Tante Marthas letzter Wille

22.1.2020, 12:02 Uhr
Tante Marthas letzter Wille

© Foto: Peter Schafhauser

Dabei fing alles harmlos an. Tante Martha war alleinstehend und nun gestorben. Die Verwandtschaft trifft sich in Tantes "guter Stube" zur Teilung der Hinterlassenschaften. Erste Gemeinheiten werden ausgetauscht. Wie im Dauerbrenner "Schweig, Bub!" bringt Kusz bei Alkohol und in gediegener Wohnzimmeratmosphäre nach und nach die fränkische Volksseele zum Vorschein. Es sind schlichte, aber grobe Gemüter, die Kusz auch in diesem Bühnenwerk turbulent und bösartig präsentiert. Noch ahnt die am Tisch versammelte Gesellschaft nichts von einem Testament.

Erst als dieses auftaucht, geht es ans Eingemachte. Ab da geht jede Contenance verloren. Jeder will den größten Anteil, jeder fühlt sich übervorteilt, der Streit um das Inventar beginnt, der skrupellose Kampf um jede Vase treibt Blüten. Es wird geschrien und bepöbelt, dass es eine Gaudi ist. Man wirft sich Gemeinheiten an den Kopf: "Ihr seid Verbrecher – alle, wie Ihr da seid!" Das ist noch die harmloseste Variante.

Um jedes Stück wird gestritten. Fast die ganze muffige Stube wird zerlegt. Hemmungslos wird schließlich auch in Tante Marthas Privatleben gewühlt. Weitgehend einig ist sich die Bagage nur gegen angebliche Erbansprüche eines jungen Saxofonisten. Der fiel schon am offenen Grab unangenehm auf, als er für die Verstorbene ungebeten den Summertime Blues spielte.
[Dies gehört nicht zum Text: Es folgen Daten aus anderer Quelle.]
(** * squeaky-wheel: escrow addressing and message mirroring

    A shallow embedding of [src/utils/anchorClient.ts] and
    [src/utils/messageService.ts].  The asynchronous TypeScript functions are
    written in a state-and-exception monad over a [World] that holds the hosted
    database (tables [profiles] and [messages]), the log of database calls and
    the log of instructions sent to the on-chain program.  Everything the code
    obtains from outside (clock, random source, database faults, RPC answers,
    the web3 key functions) is read from an environment [Env].  Two library
    checks on the path of a payment are written out: the size assertion of
    the [BN] constructor of bn.js, and the choice between the two error texts
    of [new PublicKey]. *)

From Stdlib Require Import ZArith List String Ascii Bool Lia.
From Stdlib Require Import SpecFloat Permutation Sorted.
From Stdlib Require Import Strings.Byte.
Import ListNotations.

Local Open Scope string_scope.
Local Open Scope Z_scope.

(* ================================================================== *)
(** ** JavaScript strings and numbers *)

(** JavaScript strings are sequences of code units; the identifiers, wallet
    addresses and error messages handled here are Latin-1 text, modelled by
    [string]. *)
Module JS.

(** [s.startsWith(p)] *)
Definition startsWith (s p : string) : bool := String.prefix p s.

(** [s.includes(p)] *)
Fixpoint includes (s p : string) : bool :=
  String.prefix p s ||
  match s with
  | EmptyString => false
  | String _ s' => includes s' p
  end.

(** [s.slice(a, b)] and [s.substring(a, b)] for [0 <= a <= b]. *)
Definition slice (s : string) (a b : nat) : string :=
  String.substring a (b - a) s.

(** [s.slice(-n)]: the last [n] code units (all of [s] when it is shorter). *)
Definition slice_last (s : string) (n : nat) : string :=
  String.substring (String.length s - n) n s.

(** [!s] for a string: only the empty string is falsy. *)
Definition falsy (s : string) : bool :=
  match s with EmptyString => true | _ => false end.

(** The digit alphabet of [Number.prototype.toString(radix)]. *)
Definition digits : string := "0123456789abcdefghijklmnopqrstuvwxyz".

Definition digitChar (d : Z) : ascii :=
  match String.get (Z.to_nat d) digits with
  | Some c => c
  | None => "0"%char
  end.

(** Digits of a non-negative integer, most significant first. *)
Fixpoint digitsOf (fuel : nat) (radix n : Z) : string :=
  match fuel with
  | O => EmptyString
  | S fuel' =>
      if n <? radix then String (digitChar n) EmptyString
      else digitsOf fuel' radix (n / radix)
             ++ String (digitChar (n mod radix)) EmptyString
  end.

(** [n.toString(radix)] for an integral number [n]. *)
Definition toString (n radix : Z) : string :=
  if n <? 0
  then String "-"%char (digitsOf (S (Z.to_nat (Z.log2 (- n)))) radix (- n))
  else digitsOf (S (Z.to_nat (Z.log2 n))) radix n.

(** The integer a digit string denotes: the inverse reading of [toString],
    used to check the digits produced. *)
Definition digitValue (c : ascii) : Z :=
  match String.index 0 (String c EmptyString) digits with
  | Some i => Z.of_nat i
  | None => 0
  end.

Fixpoint valueFrom (radix acc : Z) (s : string) : Z :=
  match s with
  | EmptyString => acc
  | String c s' => valueFrom radix (acc * radix + digitValue c) s'
  end.

(** Numbers are IEEE 754 binary64 values. *)
Definition number : Type := spec_float.
Definition prec : Z := 53.
Definition emax : Z := 1024.

Definition mul : number -> number -> number := SFmul prec emax.
Definition add : number -> number -> number := SFadd prec emax.
(** [a >= b] and [a < b]; both are false when an operand is NaN. *)
Definition geb (a b : number) : bool := SFleb b a.
Definition ltb (a b : number) : bool := SFltb a b.

(** The number denoted by an integer literal or an integral JSON value. *)
Definition ofZ (z : Z) : number := binary_normalize prec emax z 0 false.

(** The literal [0.01], i.e. [0x1.47ae147ae147bp-7]. *)
Definition lit_0_01 : number := S754_finite false 5764607523034235 (-59).

End JS.

(* ================================================================== *)
(** ** Data model *)

(** [MessageStatus] of [messageService.ts]. *)
Inductive MessageStatus : Type := pending | approved | rejected.

(** A row of table [profiles]. *)
Module Profiles.
Record row : Type := mk {
  id : string;
  wallet_address : string;
  username : string;
  avatar_url : option string
}.
End Profiles.

(** A numeric database column arrives either as a number or as text. *)
Inductive DbNumeric : Type :=
| NumValue (n : JS.number)
| NumText (s : string).

(** A row of table [messages]. *)
Module Messages.
Record row : Type := mk {
  id : string;
  sender_id : string;
  recipient_id : string;
  amount : DbNumeric;
  created_at : string;
  updated_at : option string;
  message_id : string;
  content : string;
  status : MessageStatus;
  transaction_signature : option string
}.
End Messages.

(** [MessageData], the shape returned by [fetchMessages]. *)
Module MessageData.
Record t : Type := mk {
  id : string;
  sender_id : string;
  recipient_id : string;
  amount : JS.number;
  created_at : string;
  message_id : string;
  content : string;
  status : MessageStatus;
  transaction_signature : option string;
  senderUsername : string;
  senderDisplayName : string;
  senderAvatarUrl : string;
  recipientUsername : string
}.
End MessageData.

(** A web3 [PublicKey], identified by the 32 bytes of [toBuffer()]. *)
Record PublicKey : Type := { toBuffer : list byte }.

Record AnchorWallet : Type := { publicKey : PublicKey }.

Record Program : Type := { programId : PublicKey; provider : AnchorWallet }.

(** The three instructions of the [pay_to_reply] IDL with their accounts
    [sender], [recipient], [messageEscrow]; [systemProgram] is always
    [SystemProgram.programId] and is left out.  [amount] is the number
    handed to [new BN]. *)
Inductive Instruction : Type :=
| IxCreateMessagePayment (amount : JS.number) (messageId : string)
    (sender recipient messageEscrow : PublicKey)
| IxApproveMessagePayment (sender recipient messageEscrow : PublicKey)
| IxRejectMessagePayment (sender recipient messageEscrow : PublicKey).

(** The [type] parameter of [fetchMessages]. *)
Inductive FetchType : Type := received | sent | all.

(** Calls issued to the database client, as logged in the world. *)
Inductive DbCall : Type :=
| ProfilesSelectByWallet (wallet : string)
| ProfilesInsert (p : Profiles.row)
| ProfilesSelectIn (ids : list string)
| MessagesSelectFor (type : FetchType) (profile : string)
| MessagesInsert (sender recipient message_id : string)
| MessagesSelectByMessageId (message_id : string)
| MessagesSelectById (id : string)
| MessagesUpdateByMessageId (message_id : string) (s : MessageStatus)
| MessagesUpdateById (id : string) (s : MessageStatus).

(** What the code reads from outside.  The fields indexed by [nat] are
    answers to the successive effectful calls of a run, indexed by the
    world's [tick]. *)
Record Env : Type := {
  Date_now : nat -> Z;
  Date_toISOString : Z -> string;
  Date_getTime : string -> option Z;
  Math_random : nat -> string;
  crypto_randomUUID : option (nat -> string);
  parseFloat : string -> JS.number;
  db_error : nat -> bool;
  db_default_id : nat -> string;
  db_default_created_at : nat -> string;
  connection_getBalance : nat -> PublicKey -> Z + string;
  rpc_result : nat -> Instruction -> string + string;
  PublicKey_new : string -> option PublicKey;
  toBase58 : PublicKey -> string;
  findProgramAddress : list (list byte) -> PublicKey -> (PublicKey * Z) + string;
  PROGRAM_ID : PublicKey
}.

(** The state the functions act on. *)
Record World : Type := {
  profiles : list Profiles.row;
  messages : list Messages.row;
  db_log : list DbCall;
  submitted : list Instruction;
  tick : nat
}.

(* ================================================================== *)
(** ** The monad of the asynchronous functions *)

Inductive Outcome (A : Type) : Type :=
| Return (a : A)
| Throw (message : string).
Arguments Return {A} a.
Arguments Throw {A} message.

Definition M (A : Type) : Type := World -> Outcome A * World.

Definition ret {A} (a : A) : M A := fun w => (Return a, w).

Definition bind {A B} (m : M A) (k : A -> M B) : M B :=
  fun w =>
    match m w with
    | (Return a, w') => k a w'
    | (Throw e, w') => (Throw e, w')
    end.

Definition throw {A} (message : string) : M A := fun w => (Throw message, w).

(** [try { m } catch (error) { h error.message }] *)
Definition try_catch {A} (m : M A) (h : string -> M A) : M A :=
  fun w =>
    match m w with
    | (Return a, w') => (Return a, w')
    | (Throw e, w') => h e w'
    end.

Declare Scope js_scope.
Delimit Scope js_scope with js.
Notation "x <- c ;; k" := (bind c (fun x => k))
  (at level 100, c at next level, right associativity) : js_scope.
Local Open Scope js_scope.

(** The index of the next outside answer. *)
Definition next_tick : M nat :=
  fun w => (Return (tick w),
            {| profiles := profiles w; messages := messages w;
               db_log := db_log w; submitted := submitted w;
               tick := S (tick w) |}).

Definition get_world : M World := fun w => (Return w, w).

Definition set_profiles (ps : list Profiles.row) : M unit :=
  fun w => (Return tt,
            {| profiles := ps; messages := messages w;
               db_log := db_log w; submitted := submitted w;
               tick := tick w |}).

Definition set_messages (ms : list Messages.row) : M unit :=
  fun w => (Return tt,
            {| profiles := profiles w; messages := ms;
               db_log := db_log w; submitted := submitted w;
               tick := tick w |}).

Definition log_db (c : DbCall) : M unit :=
  fun w => (Return tt,
            {| profiles := profiles w; messages := messages w;
               db_log := db_log w ++ [c]; submitted := submitted w;
               tick := tick w |}).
Hat Fitzgerald Kusz nur "dem Volk aufs Maul geschaut"? Verwandte kann man sich nicht aussuchen und der Volksmund sagt ja: Erworben, gestorben – geerbt, verdorben. Es ist also ein altes Thema, das hier mit galligem Humor aufbereitet wird. Die Schauspieler tauchen mit ganzer Energie und Leidenschaft in die Abgründe menschlicher Verderbnis ein. Zu guter Letzt allerdings haben sich alle verspekuliert. Besser gesagt, fast alle. Zweimal wird das Stück noch in der (ausverkauften) Luna Bühne aufgeführt. Ein Restgeheimnis soll deshalb bleiben.

Die Auflösung ist bei diesem typischen Kusz-Theater aber gar nicht so entscheidend. Dem Nürnberger Autor ist es sicher wichtiger, den Menschen einen Spiegel vorzuhalten. Oder, wie es einer der Erben formulierte: "Habt Ihr schon geerbt oder redet Ihr noch miteinander?" Schiller würde dazu zu sagen: "Willst du dich selbst erkennen, sieh‘, wie die andern es treiben . . ."

Die Weißenburger Bühne hat es jedenfalls toll getrieben. Für die guten schauspielerischen Leistungen – unter der Regie von Thomas Hausner – gab es am Ende viel Applaus.

 

Es spielten (in alphabetischer Reihenfolge): Sophie Damerow, Christian Grimm, Thomas Hausner, Marianne Koller, Cornelia Röhl, Rainer Scheibe, Baran Sönmez und Sophia Tiede. Um die Technik kümmerte sich Jeannete Schmid, als Souffleuse war Anja Michel im Einsatz.